[YOUR GOAL]
Give back exactly the stretch of data below from the line holding "Definition EBADF : Z := 9." through the line holding "(** A single bit of a word. *)", both ends included, and leave the remaining lines out.

[GIVEN INFORMATION]
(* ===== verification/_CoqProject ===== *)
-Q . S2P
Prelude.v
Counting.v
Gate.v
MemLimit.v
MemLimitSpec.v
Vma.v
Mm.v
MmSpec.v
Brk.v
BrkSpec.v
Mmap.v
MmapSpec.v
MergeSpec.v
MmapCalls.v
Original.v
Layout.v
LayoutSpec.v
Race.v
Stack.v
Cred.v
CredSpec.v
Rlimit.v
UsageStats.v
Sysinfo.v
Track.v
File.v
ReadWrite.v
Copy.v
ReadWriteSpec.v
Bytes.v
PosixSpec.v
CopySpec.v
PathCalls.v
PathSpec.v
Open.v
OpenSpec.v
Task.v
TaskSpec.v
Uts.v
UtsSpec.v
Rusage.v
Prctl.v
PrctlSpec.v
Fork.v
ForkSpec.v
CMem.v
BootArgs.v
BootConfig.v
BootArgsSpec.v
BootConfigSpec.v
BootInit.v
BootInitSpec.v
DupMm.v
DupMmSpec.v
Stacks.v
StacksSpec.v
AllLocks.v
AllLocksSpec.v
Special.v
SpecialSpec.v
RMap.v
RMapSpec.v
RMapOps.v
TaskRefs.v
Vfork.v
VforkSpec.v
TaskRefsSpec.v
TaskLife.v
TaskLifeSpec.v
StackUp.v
* * *
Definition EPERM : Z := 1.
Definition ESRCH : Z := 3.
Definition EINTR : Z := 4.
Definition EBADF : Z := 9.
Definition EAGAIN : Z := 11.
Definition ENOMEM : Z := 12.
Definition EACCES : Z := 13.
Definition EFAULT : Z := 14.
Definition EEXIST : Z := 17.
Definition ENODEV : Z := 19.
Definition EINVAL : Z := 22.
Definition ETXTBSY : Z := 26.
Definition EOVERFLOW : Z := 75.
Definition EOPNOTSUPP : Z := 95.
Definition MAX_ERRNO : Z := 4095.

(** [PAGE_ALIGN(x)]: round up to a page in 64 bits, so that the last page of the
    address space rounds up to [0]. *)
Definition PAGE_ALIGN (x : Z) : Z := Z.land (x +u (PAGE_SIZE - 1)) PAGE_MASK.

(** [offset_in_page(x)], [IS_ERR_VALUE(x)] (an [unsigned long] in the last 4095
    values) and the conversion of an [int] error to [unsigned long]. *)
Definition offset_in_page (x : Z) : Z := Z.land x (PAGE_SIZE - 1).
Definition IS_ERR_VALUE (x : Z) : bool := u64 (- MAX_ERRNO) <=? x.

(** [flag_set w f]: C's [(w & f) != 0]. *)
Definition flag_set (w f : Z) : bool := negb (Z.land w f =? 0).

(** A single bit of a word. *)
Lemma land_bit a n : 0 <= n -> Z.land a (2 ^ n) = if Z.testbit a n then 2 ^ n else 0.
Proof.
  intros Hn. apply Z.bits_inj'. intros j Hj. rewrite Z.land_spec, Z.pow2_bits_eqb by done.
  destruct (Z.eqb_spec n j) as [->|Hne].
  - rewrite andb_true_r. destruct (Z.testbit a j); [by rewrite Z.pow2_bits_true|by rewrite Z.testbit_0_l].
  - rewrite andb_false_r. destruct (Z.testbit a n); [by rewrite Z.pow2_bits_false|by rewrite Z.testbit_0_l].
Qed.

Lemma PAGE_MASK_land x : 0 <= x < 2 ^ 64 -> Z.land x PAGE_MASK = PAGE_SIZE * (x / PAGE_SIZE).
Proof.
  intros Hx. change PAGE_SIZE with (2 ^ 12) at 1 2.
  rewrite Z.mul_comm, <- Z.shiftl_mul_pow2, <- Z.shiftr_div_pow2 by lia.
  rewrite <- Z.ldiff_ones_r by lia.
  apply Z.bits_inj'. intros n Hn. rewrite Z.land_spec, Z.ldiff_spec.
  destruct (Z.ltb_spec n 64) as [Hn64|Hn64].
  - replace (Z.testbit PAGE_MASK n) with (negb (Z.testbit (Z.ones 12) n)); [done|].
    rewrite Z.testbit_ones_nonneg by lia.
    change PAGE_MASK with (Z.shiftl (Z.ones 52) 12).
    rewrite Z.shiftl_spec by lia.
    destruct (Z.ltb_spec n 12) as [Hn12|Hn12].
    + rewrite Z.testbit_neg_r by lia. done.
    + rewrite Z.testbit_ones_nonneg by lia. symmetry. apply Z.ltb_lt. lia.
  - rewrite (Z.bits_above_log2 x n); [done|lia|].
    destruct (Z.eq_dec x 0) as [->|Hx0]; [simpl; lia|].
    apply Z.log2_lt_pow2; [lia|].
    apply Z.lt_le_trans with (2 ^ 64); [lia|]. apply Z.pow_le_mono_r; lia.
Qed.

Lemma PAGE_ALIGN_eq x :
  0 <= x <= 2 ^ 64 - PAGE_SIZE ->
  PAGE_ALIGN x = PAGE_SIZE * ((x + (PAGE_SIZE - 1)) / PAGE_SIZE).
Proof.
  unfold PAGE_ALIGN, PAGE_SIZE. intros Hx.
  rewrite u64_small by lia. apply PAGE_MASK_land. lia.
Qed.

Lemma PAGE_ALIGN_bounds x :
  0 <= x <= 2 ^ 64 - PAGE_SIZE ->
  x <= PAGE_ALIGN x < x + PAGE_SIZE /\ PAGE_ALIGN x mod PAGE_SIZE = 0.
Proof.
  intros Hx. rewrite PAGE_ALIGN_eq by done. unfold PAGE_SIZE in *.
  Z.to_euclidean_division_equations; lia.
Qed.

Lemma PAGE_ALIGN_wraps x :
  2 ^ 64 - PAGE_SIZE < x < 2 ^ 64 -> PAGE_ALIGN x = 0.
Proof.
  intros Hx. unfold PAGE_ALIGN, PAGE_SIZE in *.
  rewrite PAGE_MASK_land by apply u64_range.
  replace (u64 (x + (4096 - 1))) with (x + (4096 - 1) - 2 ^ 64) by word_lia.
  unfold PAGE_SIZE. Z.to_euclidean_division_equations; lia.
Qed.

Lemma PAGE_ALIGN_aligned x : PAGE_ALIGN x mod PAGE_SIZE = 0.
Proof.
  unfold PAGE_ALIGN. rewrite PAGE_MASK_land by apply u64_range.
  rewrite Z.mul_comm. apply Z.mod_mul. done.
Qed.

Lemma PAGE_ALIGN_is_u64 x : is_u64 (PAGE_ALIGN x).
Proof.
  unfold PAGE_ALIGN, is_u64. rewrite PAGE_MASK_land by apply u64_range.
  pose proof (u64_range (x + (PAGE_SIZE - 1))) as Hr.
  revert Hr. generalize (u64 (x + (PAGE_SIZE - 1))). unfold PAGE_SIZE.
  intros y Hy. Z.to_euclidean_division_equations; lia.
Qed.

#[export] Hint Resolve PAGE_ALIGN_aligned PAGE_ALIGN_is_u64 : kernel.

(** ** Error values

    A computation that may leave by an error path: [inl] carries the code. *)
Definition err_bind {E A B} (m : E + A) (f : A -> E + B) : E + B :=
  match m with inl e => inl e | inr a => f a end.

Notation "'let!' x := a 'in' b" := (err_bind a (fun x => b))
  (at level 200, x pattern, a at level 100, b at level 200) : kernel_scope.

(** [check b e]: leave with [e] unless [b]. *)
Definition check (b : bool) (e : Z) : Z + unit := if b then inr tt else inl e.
==
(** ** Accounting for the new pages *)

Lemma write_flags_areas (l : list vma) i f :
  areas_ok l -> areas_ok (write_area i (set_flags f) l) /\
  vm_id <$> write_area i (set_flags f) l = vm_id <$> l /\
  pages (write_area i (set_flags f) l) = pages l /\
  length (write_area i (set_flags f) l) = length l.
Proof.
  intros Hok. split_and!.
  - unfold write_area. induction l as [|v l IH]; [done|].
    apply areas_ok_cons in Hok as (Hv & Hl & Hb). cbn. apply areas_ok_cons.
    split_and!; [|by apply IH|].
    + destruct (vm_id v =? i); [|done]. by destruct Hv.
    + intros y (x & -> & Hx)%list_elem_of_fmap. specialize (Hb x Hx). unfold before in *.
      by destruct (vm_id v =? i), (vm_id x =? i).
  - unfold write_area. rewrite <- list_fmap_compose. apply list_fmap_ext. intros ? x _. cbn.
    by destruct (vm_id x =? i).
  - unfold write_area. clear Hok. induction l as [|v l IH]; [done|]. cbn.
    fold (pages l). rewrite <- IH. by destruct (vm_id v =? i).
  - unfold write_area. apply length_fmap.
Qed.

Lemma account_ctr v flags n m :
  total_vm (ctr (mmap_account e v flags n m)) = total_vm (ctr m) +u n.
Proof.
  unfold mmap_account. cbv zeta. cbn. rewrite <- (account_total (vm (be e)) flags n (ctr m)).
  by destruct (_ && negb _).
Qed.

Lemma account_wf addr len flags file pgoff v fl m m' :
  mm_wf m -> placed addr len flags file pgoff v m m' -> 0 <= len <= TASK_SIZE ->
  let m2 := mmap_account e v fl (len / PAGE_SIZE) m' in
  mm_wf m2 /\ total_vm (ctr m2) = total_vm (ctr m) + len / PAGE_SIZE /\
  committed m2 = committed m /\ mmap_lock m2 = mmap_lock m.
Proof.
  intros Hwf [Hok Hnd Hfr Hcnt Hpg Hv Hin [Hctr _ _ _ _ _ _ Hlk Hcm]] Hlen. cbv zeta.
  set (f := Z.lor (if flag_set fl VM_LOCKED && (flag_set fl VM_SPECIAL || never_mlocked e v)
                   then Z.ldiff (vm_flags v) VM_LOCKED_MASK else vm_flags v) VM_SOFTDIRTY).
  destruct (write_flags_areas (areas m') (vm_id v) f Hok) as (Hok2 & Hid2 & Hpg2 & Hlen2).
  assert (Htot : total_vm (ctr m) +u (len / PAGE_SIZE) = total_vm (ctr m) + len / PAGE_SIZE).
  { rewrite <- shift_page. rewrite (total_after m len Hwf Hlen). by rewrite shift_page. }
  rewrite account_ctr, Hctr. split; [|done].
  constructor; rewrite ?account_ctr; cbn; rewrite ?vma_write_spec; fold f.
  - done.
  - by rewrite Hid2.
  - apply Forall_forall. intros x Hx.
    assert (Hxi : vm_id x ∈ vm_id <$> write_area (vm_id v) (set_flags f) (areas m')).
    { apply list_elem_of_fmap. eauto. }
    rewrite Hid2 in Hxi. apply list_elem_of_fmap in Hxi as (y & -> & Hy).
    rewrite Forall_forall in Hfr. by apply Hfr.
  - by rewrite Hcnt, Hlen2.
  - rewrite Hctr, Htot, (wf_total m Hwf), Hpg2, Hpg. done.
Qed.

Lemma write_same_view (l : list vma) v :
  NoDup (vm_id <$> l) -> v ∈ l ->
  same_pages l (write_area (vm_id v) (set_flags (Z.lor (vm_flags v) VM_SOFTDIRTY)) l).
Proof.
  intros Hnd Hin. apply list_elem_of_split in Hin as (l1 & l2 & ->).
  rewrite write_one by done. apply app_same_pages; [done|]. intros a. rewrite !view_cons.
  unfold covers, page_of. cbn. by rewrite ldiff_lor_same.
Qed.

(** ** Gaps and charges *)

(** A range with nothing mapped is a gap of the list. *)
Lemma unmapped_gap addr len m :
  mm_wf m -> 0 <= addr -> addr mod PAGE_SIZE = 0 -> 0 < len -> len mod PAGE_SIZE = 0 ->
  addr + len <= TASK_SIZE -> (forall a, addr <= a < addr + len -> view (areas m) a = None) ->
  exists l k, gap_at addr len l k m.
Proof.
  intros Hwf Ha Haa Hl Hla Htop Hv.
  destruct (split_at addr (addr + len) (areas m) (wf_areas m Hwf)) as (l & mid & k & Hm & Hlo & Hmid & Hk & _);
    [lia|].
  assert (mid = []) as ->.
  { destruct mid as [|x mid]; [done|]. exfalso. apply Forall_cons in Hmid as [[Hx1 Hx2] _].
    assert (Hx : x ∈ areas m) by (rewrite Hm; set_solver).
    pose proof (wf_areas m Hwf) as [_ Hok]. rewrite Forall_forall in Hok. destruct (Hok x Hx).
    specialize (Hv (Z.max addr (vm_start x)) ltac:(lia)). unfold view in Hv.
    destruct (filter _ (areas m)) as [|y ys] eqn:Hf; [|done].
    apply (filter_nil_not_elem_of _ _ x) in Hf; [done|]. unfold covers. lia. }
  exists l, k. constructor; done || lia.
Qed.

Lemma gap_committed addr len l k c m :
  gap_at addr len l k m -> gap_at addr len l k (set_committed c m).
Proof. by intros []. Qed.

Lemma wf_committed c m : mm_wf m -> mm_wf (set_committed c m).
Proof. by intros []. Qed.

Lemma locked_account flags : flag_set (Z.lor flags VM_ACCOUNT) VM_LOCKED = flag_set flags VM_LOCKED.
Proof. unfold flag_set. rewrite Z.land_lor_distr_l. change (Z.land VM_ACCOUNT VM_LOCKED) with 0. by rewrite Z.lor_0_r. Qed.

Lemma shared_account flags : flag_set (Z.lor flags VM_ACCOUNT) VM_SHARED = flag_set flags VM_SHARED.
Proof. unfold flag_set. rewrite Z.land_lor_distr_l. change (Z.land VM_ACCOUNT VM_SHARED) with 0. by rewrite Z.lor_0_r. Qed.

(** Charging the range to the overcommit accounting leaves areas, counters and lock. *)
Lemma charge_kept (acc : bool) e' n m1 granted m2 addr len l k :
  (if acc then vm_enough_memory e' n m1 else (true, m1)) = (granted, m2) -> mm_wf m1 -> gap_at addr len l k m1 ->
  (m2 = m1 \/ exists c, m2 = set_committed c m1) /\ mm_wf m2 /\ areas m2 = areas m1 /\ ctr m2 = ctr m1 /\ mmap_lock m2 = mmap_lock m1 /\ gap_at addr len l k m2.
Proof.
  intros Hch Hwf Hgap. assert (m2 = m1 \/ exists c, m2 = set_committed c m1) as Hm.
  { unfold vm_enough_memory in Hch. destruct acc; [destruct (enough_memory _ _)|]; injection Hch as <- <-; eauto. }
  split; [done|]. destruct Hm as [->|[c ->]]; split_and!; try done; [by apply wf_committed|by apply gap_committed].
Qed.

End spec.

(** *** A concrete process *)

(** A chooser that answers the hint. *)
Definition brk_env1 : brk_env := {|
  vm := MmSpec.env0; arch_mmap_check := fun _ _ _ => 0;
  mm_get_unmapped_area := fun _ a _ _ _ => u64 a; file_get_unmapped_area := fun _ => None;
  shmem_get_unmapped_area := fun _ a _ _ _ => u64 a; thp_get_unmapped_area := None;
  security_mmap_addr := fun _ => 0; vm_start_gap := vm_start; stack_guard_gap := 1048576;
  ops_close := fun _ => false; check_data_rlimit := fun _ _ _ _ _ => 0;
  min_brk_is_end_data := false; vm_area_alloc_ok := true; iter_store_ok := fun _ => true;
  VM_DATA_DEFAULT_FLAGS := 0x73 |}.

[WRITTEN ANSWER]
Definition EBADF : Z := 9.
Definition EAGAIN : Z := 11.
Definition ENOMEM : Z := 12.
Definition EACCES : Z := 13.
Definition EFAULT : Z := 14.
Definition EEXIST : Z := 17.
Definition ENODEV : Z := 19.
Definition EINVAL : Z := 22.
Definition ETXTBSY : Z := 26.
Definition EOVERFLOW : Z := 75.
Definition EOPNOTSUPP : Z := 95.
Definition MAX_ERRNO : Z := 4095.

(** [PAGE_ALIGN(x)]: round up to a page in 64 bits, so that the last page of the
    address space rounds up to [0]. *)
Definition PAGE_ALIGN (x : Z) : Z := Z.land (x +u (PAGE_SIZE - 1)) PAGE_MASK.

(** [offset_in_page(x)], [IS_ERR_VALUE(x)] (an [unsigned long] in the last 4095
    values) and the conversion of an [int] error to [unsigned long]. *)
Definition offset_in_page (x : Z) : Z := Z.land x (PAGE_SIZE - 1).
Definition IS_ERR_VALUE (x : Z) : bool := u64 (- MAX_ERRNO) <=? x.

(** [flag_set w f]: C's [(w & f) != 0]. *)
Definition flag_set (w f : Z) : bool := negb (Z.land w f =? 0).

(** A single bit of a word. *)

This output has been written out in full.